Descrever a tempestade, momento...
Vivemos instantes... Turbulência!
Ao Grande Arquiteto... Paciência!
Enclausurados no poder, tropa... Jumentos!
Bando sem noção... Discernimento!
De trapalhadas, reais... Indutores!
Esbanjando inversão... Valores!
Fazendo tudo para mudar... Foco!
Na comissão aglutinados, bloco...
Implementando, defendendo, política... “Horrores!”
Verdadeiro jogo de empurra...
Sempre, juntos, reunidos... Amotinados!
Enganando, mentindo, cercando... Gado!
Porém, meia dúzia, lavando... “Burra!”
Quando sinaliza, ração... “Urra!”
Idiotas úteis, usados... Para-choque!
A tapeação, levados à... Reboque!
Que situação deprimente... Ingrata!
Doma primitiva, cela, chibata...
Consolo, final da coluna, dedo... “Toque!”

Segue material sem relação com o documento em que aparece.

(** ** More closed instances *)

(** X9: for a word count that is not negative the page count is the
    number of full pages of 250 words and the reading time the number of
    full minutes of 270 words; the reading time is at most the page
    count, and neither decreases when the word count grows. *)
Theorem calculatePageCount_floor (words : Z) :
  0 <= words ->
  250 * calculatePageCount words <= words < 250 * calculatePageCount words + 250
  /\ 270 * calculateReadingTime words <= words
     < 270 * calculateReadingTime words + 270
  /\ 0 <= calculateReadingTime words <= calculatePageCount words
  /\ (forall more, words <= more ->
        calculatePageCount words <= calculatePageCount more
        /\ calculateReadingTime words <= calculateReadingTime more).
Proof.
  intros Hw. unfold calculatePageCount, calculateReadingTime.
  rewrite !Z.quot_div_nonneg by lia.
  pose proof (Z.div_le_compat_l words 250 270 ltac:(lia) ltac:(lia)).
  pose proof (Z.div_pos words 270 ltac:(lia) ltac:(lia)).
  pose proof (Z.mul_div_le words 250 ltac:(lia)).
  pose proof (Z.mul_succ_div_gt words 250 ltac:(lia)).
  pose proof (Z.mul_div_le words 270 ltac:(lia)).
  pose proof (Z.mul_succ_div_gt words 270 ltac:(lia)).
  repeat split; try lia;
    rewrite !Z.quot_div_nonneg by lia; apply Z.div_le_mono; lia.
Qed.

Lemma calculatePageCount_floor_500 :
  (250 * 2 <= 500 < 250 * 2 + 250)
  /\ calculatePageCount 500 = 2 /\ calculateReadingTime 500 = 1.
Proof.
  destruct (calculatePageCount_floor 500 ltac:(lia)) as [H _].
  split; [exact H | split; reflexivity].
Defined.

(** On ASCII no white space character is a letter or a digit. *)
Lemma asciiIsSpace_not_letter c :
  asciiIsSpace c = true -> asciiIsLetterOrNumber c = false.
Proof.
  unfold asciiIsSpace, asciiIsLetterOrNumber.
  destruct c as [|p]; [reflexivity|]. cbv zeta.
  generalize (Z.pos p). intros z H.
  rewrite orb_true_iff, andb_true_iff, !Z.leb_le, Z.eqb_eq in H.
  rewrite !orb_false_iff, !andb_false_iff, !Z.leb_gt. lia.
Qed.

Lemma countWords_letters_statistics :
  countWords asciiIsLetterOrNumber asciiIsSpace (fromLatin1 "statistics")
  = (1, 1, 10).
Proof.
  apply (countWords_letters asciiIsLetterOrNumber asciiIsSpace 115%N
           (fromLatin1 "tatistics")).
  reflexivity.
Defined.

Os pedidos de impeachment...
Empurrados para baixo... Tapete!
Retirem desse cidadão... Malhete!
Chega de produzir tantas... Vítimas!
Pois, essa postura, ilegítima...
Diria, já ultrapassou... Tolerável!
Transformando pobre... Miserável!
Das crianças, ceifando... Futuro!
Basta de bravateiro, perjuro...
Situação além, vexatória... “Intragável!”
Povo sem renda... Desalentado!
Não admitimos, tanta... Tortura!
Essa destoante, insana, postura...
A moral e bons costumes... Atentado!
De enganação, mi, mi, mi... Cansados!
Faltando resolutividade, saindo... Tangente!
Aos anseios do povo... Indiferente!
Hipnose, gesto Arminha, acabou... Encanto!
Afinal, promessa, nem santo...
São discursos, destoantes, só... “Mente!”